Il est illusoire de penser que des pays qui n’ont ni cette histoire, ni cette expérience, peuvent adopter nos institutions et les faire fonctionner de la même manière que nous. Même les africains « éclairés » comme Senghor, Houphouët-Boigny ou Bourguiba ont très vite compris qu’il fallait adapter les idées qu’ils avaient appris en France à leur contexte. Ils ont tous été des despotes. Des despotes éclairés, certes, mais despotiques quand même. Et il ne pouvait pas en aller autrement. Que s’est-il passé lorsque les puissances occidentales ont « plaqué » sur ces pays leur vision institutionnelle en exigeant des élections libres et tout le barda ? Ce fut la guerre civile. Dans nos « vieux » pays, celui qui perd une élection s’incline et salue le vainqueur. Il n’en est pas toujours allé ainsi, mais au bout de siècles d’expérience, de frondes et de révolutions, cela marche. Mais comment pourrait-on espérer qu’une démocratie « à l’occidentale » marche des pays ou le soir de l’élection et quelque soit le vainqueur, les perdants se réunissent pour contester l’élection et organiser le prochain coup d’Etat ?

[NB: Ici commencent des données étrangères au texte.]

(** * Jetski Pool XMR tracker: fetch-with-fallback pipeline and threat scorer

    A shallow embedding of [scripts/jetski_tracker_integration.py].

    Python [float]s are IEEE 754 binary64 numbers; they are modelled by Rocq's
    primitive [float]s, whose operations are specified by [SpecFloat] through
    the axioms of [FloatAxioms].  Python [int]s are unbounded and modelled by
    [Z].  The HTTP endpoints are the environment: every call of
    [session.get] is given its outcome as an argument. *)

From Stdlib Require Import ZArith List String Ascii Bool Lia Floats.
From Stdlib Require Import Permutation.
From Stdlib Require Uint63.
Import ListNotations.

Set Warnings "-inexact-float,-register-all".

Local Open Scope string_scope.
Local Open Scope Z_scope.

(** ** The Python runtime fragment the script uses *)

Module Py.

(** The exceptions that occur in the script.  [KeyboardInterrupt] derives
    from [BaseException] only; all the others derive from [Exception]. *)
Inductive exn : Type :=
| KeyboardInterrupt
| Timeout
| ConnectionError
| JSONDecodeError
| KeyError
| TypeError
| AttributeError
| ValueError
| OverflowError
| ZeroDivisionError
| OSError.

Definition is_Exception (e : exn) : bool :=
  match e with
  | KeyboardInterrupt => false
  | _ => true
  end.

(** The outcome of running a piece of Python code.  The dataclass annotates
    the types of the fetched fields ([float], [int], [str]); a JSON document
    that carries a value of another type where arithmetic is done on it
    leaves the typed model: [Untyped]. *)
Inductive result (A : Type) : Type :=
| Returns (a : A)
| Raises (e : exn)
| Untyped.
Arguments Returns {A} a.
Arguments Raises {A} e.
Arguments Untyped {A}.

Definition bind {A B} (c : result A) (k : A -> result B) : result B :=
  match c with
  | Returns a => k a
  | Raises e => Raises e
  | Untyped => Untyped
  end.

(** What a [try] block does when it raises nothing: it executes a [return]
    statement, or it runs to its end. *)
Inductive flow (A : Type) : Type :=
| Return (a : A)
| Fallthrough.
Arguments Return {A} a.
Arguments Fallthrough {A}.

(** [try: body / except: pass], followed by [rest]. *)
Definition try_except {A} (body : result (flow A)) (rest : result A)
  : result A :=
  match body with
  | Returns (Return a) => Returns a
  | Returns Fallthrough => rest
  | Raises _ => rest
  | Untyped => Untyped
  end.

(** [try: body / except Exception as e: print(..)], followed by [rest]. *)
Definition try_except_Exception {A} (body : result (flow A))
    (rest : result A) : result A :=
  match body with
  | Returns (Return a) => Returns a
  | Returns Fallthrough => rest
  | Raises e => if is_Exception e then rest else Raises e
  | Untyped => Untyped
  end.

(** Values that [json] parsing produces. *)
Inductive pyval : Type :=
| PNone
| PBool (b : bool)
| PInt (z : Z)
| PFloat (f : float)
| PStr (s : string)
| PList (l : list pyval)
| PDict (d : list (string * pyval)).

Fixpoint lookup (d : list (string * pyval)) (k : string) : option pyval :=
  match d with
  | [] => None
  | (k', v) :: d' => if String.eqb k' k then Some v else lookup d' k
  end.

(** [data.get(k, default)]: only a [dict] has the method. *)
Definition get (data : pyval) (k : string) (default : pyval)
  : result pyval :=
  match data with
  | PDict d =>
      match lookup d k with
      | Some v => Returns v
      | None => Returns default
      end
  | _ => Raises AttributeError
  end.

(** [data[k]] for a string [k]. *)
Definition subscript (data : pyval) (k : string) : result pyval :=
  match data with
  | PDict d =>
      match lookup d k with
      | Some v => Returns v
      | None => Raises KeyError
      end
  | _ => Raises TypeError
  end.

Adlai Stevenson notait que « si le pouvoir corrompt, l’impuissance corrompt absolument ». Dans une société qui a une faible cohésion, si un gouvernement fort est un danger, un gouvernement faible est une catastrophe. On peut rire à Paris de la formule qui veut que « la sécurité est la première des libertés », mais pour un centrafricain cette formule semble indiscutable. Le dictateur qui réprime ceux qui le critiquent apparaît infiniment moins menaçant, vu de Bangui, que le gouvernement faible – ou inexistant – qui est incapable d’empêcher que votre voisin vous plante une machette dans le dos parce que votre tête ne lui revient pas. Lorsque les institutions politiques sont faibles, seules subsistent les solidarités « naturelles », celles de la famille ou du clan. Et ceux qui n’appartiennent pas à ces structures deviennent des proies.

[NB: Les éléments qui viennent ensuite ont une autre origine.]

(** * CareerStack: the LibreOffice headless conversion service

    A shallow embedding of [docker/libreoffice/conversion-service.py]:
    the converter class (supervisor, UNO bridge client, DOCX/HTML
    conversions, HTML post-processing) and the four Flask endpoints.

    The office suite, the file system and the clock are external to the
    program.  They are modelled by an explicit [World] (files, counters,
    clock) that every operation threads, by an [Office] oracle that answers
    each remote call, and by a chronological list of [event]s that every
    operation emits.  Python exceptions are values of type [exn]; a
    computation either returns a value or raises. *)

From Stdlib Require Import ZArith Ascii String List Lia Strings.Byte.
From stdpp Require Import base gmap strings list pretty.

Local Open Scope string_scope.
Set Warnings "-register-all".

(** ** Python [str] operations

    A Python [str] is represented by the string of its UTF-8 code units.
    The patterns searched and inserted by the program are ASCII, so
    [replace], [find], [in] and slicing between indices returned by [find]
    act on code units exactly as they act on code points. *)

Module PyStr.

(** [s.startswith(p)] *)
Fixpoint startswith (p s : string) : bool :=
  match p, s with
  | EmptyString, _ => true
  | String _ _, EmptyString => false
  | String a p', String b s' => if Ascii.eqb a b then startswith p' s' else false
  end.

(** [needle in s] *)
Fixpoint contains (needle s : string) : bool :=
  if startswith needle s then true
  else match s with
       | EmptyString => false
       | String _ s' => contains needle s'
       end.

On recherche despote. Âmes sensibles s’abstenir.
Descartes
(1) Et Bangui n’est qu’un exemple qui est loin d’être singulier. Il se passe des choses très comparables en Somalie, au Soudan du Sud, dans certaines régions d’Afghanistan, du Pakistan, du Congo…
(2) Il n’est pas inutile de signaler ici combien le défilé des images de corps ensanglantés, blessés ou mutilés dans nos étranges lucarnes aboutit à affaiblir cet interdit fondamental. Chaque soir un adolescent moyennement constituer peut contempler une bonne dizaine de cadavres dans diverses séries américaines.